** Listed records follows **
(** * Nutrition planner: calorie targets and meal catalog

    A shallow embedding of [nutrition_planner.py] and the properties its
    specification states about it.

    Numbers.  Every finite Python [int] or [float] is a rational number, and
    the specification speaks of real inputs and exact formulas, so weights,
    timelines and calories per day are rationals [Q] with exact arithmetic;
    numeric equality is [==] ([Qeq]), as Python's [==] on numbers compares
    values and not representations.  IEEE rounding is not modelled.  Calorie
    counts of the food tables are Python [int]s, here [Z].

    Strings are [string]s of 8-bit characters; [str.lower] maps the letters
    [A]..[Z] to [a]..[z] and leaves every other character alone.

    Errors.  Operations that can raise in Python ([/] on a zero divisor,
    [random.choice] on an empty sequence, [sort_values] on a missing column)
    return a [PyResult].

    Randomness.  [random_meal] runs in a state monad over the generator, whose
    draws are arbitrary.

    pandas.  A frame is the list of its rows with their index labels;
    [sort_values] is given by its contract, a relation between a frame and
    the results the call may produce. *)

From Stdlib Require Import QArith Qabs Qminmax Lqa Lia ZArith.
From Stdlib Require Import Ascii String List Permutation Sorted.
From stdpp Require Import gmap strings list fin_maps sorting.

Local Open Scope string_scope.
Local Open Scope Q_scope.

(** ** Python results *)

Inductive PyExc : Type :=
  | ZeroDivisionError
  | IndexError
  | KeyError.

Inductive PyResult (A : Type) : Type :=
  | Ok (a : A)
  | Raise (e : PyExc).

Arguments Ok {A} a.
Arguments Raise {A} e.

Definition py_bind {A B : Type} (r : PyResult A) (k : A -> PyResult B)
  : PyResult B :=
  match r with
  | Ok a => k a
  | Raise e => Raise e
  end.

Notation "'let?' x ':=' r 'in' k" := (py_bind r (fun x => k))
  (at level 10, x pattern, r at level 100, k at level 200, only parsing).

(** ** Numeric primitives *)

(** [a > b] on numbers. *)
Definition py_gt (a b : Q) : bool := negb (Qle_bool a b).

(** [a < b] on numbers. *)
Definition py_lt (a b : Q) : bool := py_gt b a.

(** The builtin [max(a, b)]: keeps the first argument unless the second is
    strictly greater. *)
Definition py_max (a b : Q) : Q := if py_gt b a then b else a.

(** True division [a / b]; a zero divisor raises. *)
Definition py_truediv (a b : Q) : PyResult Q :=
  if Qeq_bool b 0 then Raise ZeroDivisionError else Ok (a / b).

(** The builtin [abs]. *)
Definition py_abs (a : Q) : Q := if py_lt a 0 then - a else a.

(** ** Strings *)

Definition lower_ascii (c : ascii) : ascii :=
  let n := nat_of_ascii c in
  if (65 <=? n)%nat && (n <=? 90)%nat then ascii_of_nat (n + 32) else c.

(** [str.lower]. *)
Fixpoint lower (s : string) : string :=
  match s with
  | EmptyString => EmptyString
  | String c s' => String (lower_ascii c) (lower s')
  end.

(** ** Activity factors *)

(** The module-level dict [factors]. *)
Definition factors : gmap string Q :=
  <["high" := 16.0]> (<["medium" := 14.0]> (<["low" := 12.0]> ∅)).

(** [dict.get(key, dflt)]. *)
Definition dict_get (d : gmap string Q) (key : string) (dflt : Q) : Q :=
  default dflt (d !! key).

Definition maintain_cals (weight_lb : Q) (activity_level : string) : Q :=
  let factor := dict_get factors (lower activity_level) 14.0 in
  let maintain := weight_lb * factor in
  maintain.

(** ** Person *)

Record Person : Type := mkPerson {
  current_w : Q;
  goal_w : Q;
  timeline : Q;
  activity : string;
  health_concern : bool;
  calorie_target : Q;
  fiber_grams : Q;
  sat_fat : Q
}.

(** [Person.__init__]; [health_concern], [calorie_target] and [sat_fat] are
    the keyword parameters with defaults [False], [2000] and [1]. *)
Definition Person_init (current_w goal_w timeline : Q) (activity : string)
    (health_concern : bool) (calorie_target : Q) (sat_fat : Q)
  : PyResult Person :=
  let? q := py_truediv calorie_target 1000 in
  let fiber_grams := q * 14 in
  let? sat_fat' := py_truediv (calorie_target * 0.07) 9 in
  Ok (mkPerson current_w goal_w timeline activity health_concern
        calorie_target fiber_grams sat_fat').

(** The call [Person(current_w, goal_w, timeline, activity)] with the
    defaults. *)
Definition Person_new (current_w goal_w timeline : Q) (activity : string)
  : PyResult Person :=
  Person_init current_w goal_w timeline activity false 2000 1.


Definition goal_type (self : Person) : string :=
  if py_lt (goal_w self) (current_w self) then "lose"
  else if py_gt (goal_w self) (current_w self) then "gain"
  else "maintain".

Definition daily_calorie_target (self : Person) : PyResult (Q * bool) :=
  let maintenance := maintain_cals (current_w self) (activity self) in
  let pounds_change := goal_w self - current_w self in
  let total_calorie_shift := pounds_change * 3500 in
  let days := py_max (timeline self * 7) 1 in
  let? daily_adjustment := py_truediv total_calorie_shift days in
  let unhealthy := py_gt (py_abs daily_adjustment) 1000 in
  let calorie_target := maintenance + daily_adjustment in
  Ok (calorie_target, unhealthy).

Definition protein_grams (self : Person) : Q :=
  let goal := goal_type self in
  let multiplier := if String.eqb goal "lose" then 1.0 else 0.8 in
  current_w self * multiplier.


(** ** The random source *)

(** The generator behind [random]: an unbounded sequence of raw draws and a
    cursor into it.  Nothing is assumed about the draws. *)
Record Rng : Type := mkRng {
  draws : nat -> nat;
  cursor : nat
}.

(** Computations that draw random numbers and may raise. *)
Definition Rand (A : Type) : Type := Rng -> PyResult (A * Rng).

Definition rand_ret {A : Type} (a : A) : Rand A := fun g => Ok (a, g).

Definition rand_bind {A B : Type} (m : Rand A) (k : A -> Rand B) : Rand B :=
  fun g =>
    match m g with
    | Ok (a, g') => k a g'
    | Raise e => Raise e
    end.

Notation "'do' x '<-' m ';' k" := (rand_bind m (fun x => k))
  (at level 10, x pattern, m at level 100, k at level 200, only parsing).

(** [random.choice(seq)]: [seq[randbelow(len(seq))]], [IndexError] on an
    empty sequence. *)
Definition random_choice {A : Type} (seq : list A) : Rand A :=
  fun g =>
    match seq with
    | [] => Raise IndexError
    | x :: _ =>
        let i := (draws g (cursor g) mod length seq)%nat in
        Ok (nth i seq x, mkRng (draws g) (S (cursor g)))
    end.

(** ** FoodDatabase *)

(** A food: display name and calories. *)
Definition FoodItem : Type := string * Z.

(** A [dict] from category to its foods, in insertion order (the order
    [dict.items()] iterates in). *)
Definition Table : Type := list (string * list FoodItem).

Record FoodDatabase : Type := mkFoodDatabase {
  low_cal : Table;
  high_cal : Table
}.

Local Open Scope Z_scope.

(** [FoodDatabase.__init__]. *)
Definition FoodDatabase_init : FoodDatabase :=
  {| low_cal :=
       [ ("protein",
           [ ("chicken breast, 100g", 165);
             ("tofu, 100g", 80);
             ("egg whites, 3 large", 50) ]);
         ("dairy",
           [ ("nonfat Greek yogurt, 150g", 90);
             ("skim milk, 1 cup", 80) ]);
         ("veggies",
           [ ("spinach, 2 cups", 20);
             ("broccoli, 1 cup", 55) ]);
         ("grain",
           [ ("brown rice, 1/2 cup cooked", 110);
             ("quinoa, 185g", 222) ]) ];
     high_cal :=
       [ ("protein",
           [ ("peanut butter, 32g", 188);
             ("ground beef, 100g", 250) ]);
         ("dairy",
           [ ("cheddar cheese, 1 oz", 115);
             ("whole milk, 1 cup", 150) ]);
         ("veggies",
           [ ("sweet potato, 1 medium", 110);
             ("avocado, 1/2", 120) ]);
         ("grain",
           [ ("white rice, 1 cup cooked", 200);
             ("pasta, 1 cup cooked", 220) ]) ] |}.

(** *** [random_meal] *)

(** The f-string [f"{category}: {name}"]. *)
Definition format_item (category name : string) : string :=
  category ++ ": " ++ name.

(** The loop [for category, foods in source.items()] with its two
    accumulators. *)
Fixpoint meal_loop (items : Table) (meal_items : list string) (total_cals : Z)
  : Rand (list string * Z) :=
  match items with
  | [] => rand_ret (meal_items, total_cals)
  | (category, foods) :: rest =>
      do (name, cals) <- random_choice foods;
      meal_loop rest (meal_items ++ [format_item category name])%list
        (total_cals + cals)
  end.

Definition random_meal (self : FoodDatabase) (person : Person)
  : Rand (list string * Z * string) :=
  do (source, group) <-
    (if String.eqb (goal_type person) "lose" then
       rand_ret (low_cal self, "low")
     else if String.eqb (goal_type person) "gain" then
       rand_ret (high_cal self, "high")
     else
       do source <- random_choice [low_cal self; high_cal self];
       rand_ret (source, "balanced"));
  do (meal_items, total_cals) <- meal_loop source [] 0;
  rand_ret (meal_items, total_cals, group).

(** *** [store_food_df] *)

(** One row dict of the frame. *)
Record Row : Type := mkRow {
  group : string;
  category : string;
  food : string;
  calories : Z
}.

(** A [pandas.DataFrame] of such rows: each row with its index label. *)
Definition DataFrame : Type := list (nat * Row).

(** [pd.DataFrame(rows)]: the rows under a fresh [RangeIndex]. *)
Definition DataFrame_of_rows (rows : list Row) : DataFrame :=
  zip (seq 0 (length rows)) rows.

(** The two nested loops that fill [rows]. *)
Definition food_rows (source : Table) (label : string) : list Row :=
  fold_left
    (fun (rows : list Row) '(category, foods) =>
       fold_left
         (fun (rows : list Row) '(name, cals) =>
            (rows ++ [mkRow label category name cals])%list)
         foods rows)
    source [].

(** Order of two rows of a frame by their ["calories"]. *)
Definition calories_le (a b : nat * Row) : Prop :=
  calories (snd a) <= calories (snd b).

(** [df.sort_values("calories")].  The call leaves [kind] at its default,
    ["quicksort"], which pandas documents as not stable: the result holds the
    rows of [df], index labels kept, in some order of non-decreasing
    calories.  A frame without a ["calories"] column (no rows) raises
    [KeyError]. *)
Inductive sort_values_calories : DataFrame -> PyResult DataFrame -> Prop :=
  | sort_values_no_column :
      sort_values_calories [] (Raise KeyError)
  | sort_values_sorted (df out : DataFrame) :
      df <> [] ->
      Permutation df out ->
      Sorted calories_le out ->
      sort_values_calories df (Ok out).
** End of Listed records **
Exercise objective =
Copy out each line of the listing where the string "Python" appears.

Result for this task =
    Numbers.  Every finite Python [int] or [float] is a rational number, and
    numeric equality is [==] ([Qeq]), as Python's [==] on numbers compares
    counts of the food tables are Python [int]s, here [Z].
    Errors.  Operations that can raise in Python ([/] on a zero divisor,
(** ** Python results *)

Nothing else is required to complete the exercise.